BigBuy dropshipping via API with DroFx.pptx
BigBuy dropshipping via API with DroFx.pptxBigBuy dropshipping via API with DroFx.pptx
BigBuy dropshipping via API with DroFx.pptx
 

How R Developers Can Build and Share Data and AI Applications that Scale with Databricks and RStudio Connect

  • 1.
  • 2. How R Developers Can Build and Share Data and AI Applications that Scale with Databricks and Rstudio Connect James Blair, Solutions Engineer, RStudio PBC Rafi Kurlansik, Sr.
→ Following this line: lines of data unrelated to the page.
(** A step of a producer keeps the invariant. *)
Lemma inv_producer_step (k : nat) (now : Z) (w : world) :
  inv hw n G w -> inv hw n G (producer_step k now w).
Proof.
  intros Hinv.
  destruct (producers w !! k) as [p|] eqn:Hk.
  2:{ unfold producer_step. rewrite Hk. exact Hinv. }
  destruct Hinv as [Hphase Hchan Hpcs Hsent Hfifo Hrecv].
  (* the phase has producers, hence the channel *)
  assert (Hcrew : exists count, workers w = crew hw count
                   /\ exists q, chans w = [ {| cap := 128 * G; buf := q |} ]).
  { unfold phase_ok, chan_ok in *.
    destruct (main w); try (destruct Hphase as (_ & Hnil & _); rewrite Hnil in Hk;
                            discriminate).
    - destruct Hphase as (_ & _ & Hw & _). eauto.
    - destruct Hphase as (_ & _ & Hw & _). eauto.
    - destruct Hphase as (_ & Hw & _). eauto. }
  destruct Hcrew as (count & Hw & q & Hq).
  destruct (workers_lookup w count k p Hw Hk) as (Hrid & Hch & Hmac & Hlt).
  assert (Hphase' : phase_ok hw n G (producer_step k now w)).
  { unfold phase_ok in *.
    rewrite main_producer_step, workers_producer_step, recv_log_producer_step.
    destruct (main w); try exact Hphase.
    all: destruct Hphase as (_ & Hnil & _); rewrite Hnil in Hk; discriminate. }
  unfold producer_step in *. rewrite Hk in *.
  destruct (pc p) as [|timestamp value] eqn:Hpc.
  - (* the iteration up to the send *)
    constructor; cbn [producers send_log recv_log chans main]; try assumption.
    apply Forall_insert; [exact Hpcs|].
    unfold pc_ok. rewrite identifier_iteration, Hmac.
    split; [apply to_int64_range|reflexivity].
  - (* the send *)
    rewrite Hch, Hq in *. cbn [lookup list_lookup] in *.
    cbn [buf cap] in *.
    destruct (Z.of_nat (length q) <? 128 * G).
    2:{ constructor; assumption. }
    assert (Hwf : well_formed hw timestamp value).
    { rewrite Forall_lookup in Hpcs. specialize (Hpcs k p Hk).
      unfold pc_ok in Hpcs. rewrite Hpc in Hpcs. exact Hpcs. }
    constructor; cbn [producers send_log recv_log chans main]; try assumption.
    + unfold chan_ok in *. cbn [main chans].
      destruct (main w); try (exfalso; congruence); cbn; eexists; reflexivity.
    + apply Forall_insert; [exact Hpcs|]. unfold pc_ok. cbn. exact I.
    + apply Forall_app. split; [exact Hsent|]. constructor; [exact Hwf|constructor].
    + unfold queue in *. rewrite Hq in Hfifo. cbn [chans buf] in *.
      rewrite fmap_app, Hfifo. cbn. rewrite <- app_assoc. reflexivity.
Qed.

Lemma inv_init : inv hw n G init.
Proof.
  constructor; cbn; auto.
Qed.

(** A step of the caller keeps the invariant. *)
Lemma inv_main_step (w : world) :
  inv hw n G w -> inv hw n G (main_step hw n G w).
Proof.
  intros [Hphase Hchan Hpcs Hsent Hfifo Hrecv].
  unfold main_step. unfold phase_ok, chan_ok in Hphase, Hchan.
  destruct (main w) as [|ids results r|ids results i|ids|p] eqn:Hmain.
  - (* entry: the slice and the channel are made *)
    destruct Hphase as (Hch & Hpr & Hrl & Hsl).
    destruct (Z.ltb_spec (128 * G) 0) as [Hneg|Hpos].
    + constructor; unfold phase_ok, chan_ok; cbn; auto.
      repeat split; auto. lia.
    + constructor; unfold phase_ok, chan_ok, queue, workers in *;
        cbn [main chans producers send_log recv_log]; rewrite ?Hch, ?Hpr, ?Hrl, ?Hsl;
        cbn; auto.
      * repeat split; auto; lia.
      * eexists. reflexivity.
  - (* the spawn loop *)
    destruct Hphase as (-> & Hr & Hw & Hids & Hrl).
    destruct (Z.ltb_spec r G) as [Hlt|Hge].
    + constructor; unfold phase_ok, chan_ok, queue in *;
        cbn [main chans producers send_log recv_log]; auto.
      * repeat split; auto; try lia.
        unfold workers in *. cbn [producers]. rewrite fmap_app, Hw. cbn.
        replace (Z.to_nat (r + 1)) with (S (Z.to_nat r)) by lia.
        rewrite crew_S, Z2Nat.id by lia. reflexivity.
      * apply Forall_app. split; [exact Hpcs|]. repeat constructor.
    + assert (r = G) as -> by lia.
      constructor; unfold phase_ok, chan_ok, queue in *;
        cbn [main chans producers send_log recv_log]; auto.
      repeat split; auto; try lia.
      * rewrite Hrl. reflexivity.
      * rewrite Hrl, Nat.sub_0_r. exact Hids.
  - (* the drain loop *)
    destruct Hphase as (-> & HG & Hw & Hi & Hlen & Hids).
    destruct Hchan as [q Hq].
    destruct (Nat.ltb_spec i n) as [Hlt|Hge].
    + rewrite Hq. cbn [lookup list_lookup].
      destruct q as [|v q].
      * constructor; unfold phase_ok, chan_ok; rewrite ?Hmain; eauto 10.
      * assert (Hlen_ids : length ids = n).
        { rewrite Hids, length_app, length_fmap, length_replicate. lia. }
        rewrite assign_of_nat by lia.
        constructor; unfold phase_ok, chan_ok, queue in *;
          cbn [main chans producers send_log recv_log]; auto.
        -- repeat split; auto; try lia.
           ++ rewrite length_app. cbn. lia.
           ++ rewrite Hids, fmap_app. cbn.
              rewrite insert_app_r_alt by (rewrite length_fmap; lia).
              rewrite length_fmap, Hlen, Nat.sub_diag.
              replace (n - i)%nat with (S (n - S i)) by lia. cbn.
              rewrite <- app_assoc. reflexivity.
        -- cbn. eexists. reflexivity.
        -- rewrite Hq in Hfifo. cbn in *. rewrite Hfifo, fmap_app, <- app_assoc.
           reflexivity.
        -- apply Forall_app. split; [exact Hrecv|]. repeat constructor.
    + assert (i = n) as -> by lia.
      constructor; unfold phase_ok, chan_ok, queue in *;
        cbn [main chans producers send_log recv_log]; eauto.
      repeat split; auto.
      rewrite Hids, Nat.sub_diag. cbn. apply app_nil_r.
  - constructor; unfold phase_ok, chan_ok; rewrite ?Hmain; auto.
  - constructor; unfold phase_ok, chan_ok; rewrite ?Hmain; auto.
Qed.

Lemma inv_step (e : event) (w : world) :
  inv hw n G w -> inv hw n G (step hw n G e w).
Proof. destruct e; [apply inv_main_step|apply inv_producer_step]. Qed.

Lemma inv_run (schedule : list event) (w : world) :
  inv hw n G w -> inv hw n G (run hw n G schedule w).
Proof.
  revert w. induction schedule as [|e schedule IH]; intros w Hinv; cbn.
  - exact Hinv.
  - apply IH, inv_step, Hinv.
Qed.

Lemma run_app (s1 s2 : list event) (w : world) :
  run hw n G (s1 ++ s2) w = run hw n G s2 (run hw n G s1 w).
Proof. unfold run. apply fold_left_app. Qed.

(** Every state the program reaches has the invariant. *)
Lemma inv_reachable (schedule : list event) : inv hw n G (run hw n G schedule init).
Proof. apply inv_run, inv_init. Qed.

(** *** Progress: whatever happened so far, the call can still return *)







(** *** The spawn loop runs to its end on the caller's own steps *)





End Batch.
Solutions Architect, Databricks
  • 3. Agenda Rafi Kurlansik, Databricks Building Scalable R and Shiny apps with RStudio and Databricks James Blair, RStudio PBC Deploying Scalable Shiny apps with RStudio Connect and Databricks Benchmarking performance of Shiny connections to Spark
  • 4. How to scale R and Shiny with RStudio and Databricks
  • 5. How can we open up the data lake to R users? ▪ Typical development patterns ▪ Local ▪ Cloud / On Prem VM ▪ Challenges with big data ▪ Server memory - can only process so much data in the app itself before crashing R ▪ Performance - even on a powerful VM, eventually see our app get less responsive as we reach 100+ GBs ▪ Managing big data infrastructure - app value must be higher to justify the energy investment If only there was a technology with a familiar API in R that let our app scale to process 100s of GBs... Imagine trying to do so with traditional R development...
  • 6. Scale R Apps with Databricks and RStudio ▪ Development Patterns ▪ Hosted RStudio Server (Pro) on Databricks Cluster ▪ RStudio with remote Spark access using Databricks Connect ▪ Overcoming challenges with big data ▪ Auto-scaling Databricks Spark Clusters - dynamically respond to accommodate larger data processing tasks ▪ Consistently fast performance with Delta Lake and Databricks Runtime ▪ Managed service allows data teams to focus on building data products, not maintaining infrastructure Databricks Spark, RStudio IDE
  • 7. Hosted RStudio Server Pro on Databricks
  • 8. RStudio with Databricks Connect Local RStudio, Remote Spark
  • 10. The Data Science Process
  • 11. Shiny and Spark: A cautionary tale
  • 12. ODBC to the Rescue - The R + ODBC toolchain is robust and stable - As performant as a native Spark connection - Easy to migrate code from sparklyr to ODBC - Spark still does all of the computation - Databricks provides an optimized Spark ODBC driver
  • 13. ODBC with RStudio Connect
  • 14. ODBC Performance Comparing sparklyr against two versions of the Databricks ODBC/JDBC Driver Collecting Joins
  • 16. ▪ Interactive data analysis with SparkSQL ▪ sparklyr ▪ ODBC ▪ Other Spark APIs ▪ sparklyr ▪ Interactive data analysis with SparkSQL ▪ Shiny with ODBC ▪ Other Spark APIs ▪ ¯_(ツ)_/¯ ▪ Deploy models with MLflow? ▪ Submit individual commands with Databricks REST API 1.2? Run sparklyr jobs from RStudio on Databricks with bricksteR? Stay tuned…. Deploy at scaleDevelop at scale Conclusion
  • 17. Additional Resources ▪ Hosted RStudio on Databricks ▪ Databricks Connect ▪ ODBC ▪ ODBC Configuration ▪ RStudio Connect ▪ Sparklyr ▪ blairj09-talks/spark-summit-2020 ▪ RafiKurlansik/bricksteR ▪ delta-io/delta ▪ sparklyr/sparklyr Related ReposDocumentation
  • 18. Feedback Your feedback is important to us. Don’t forget to rate and review the sessions.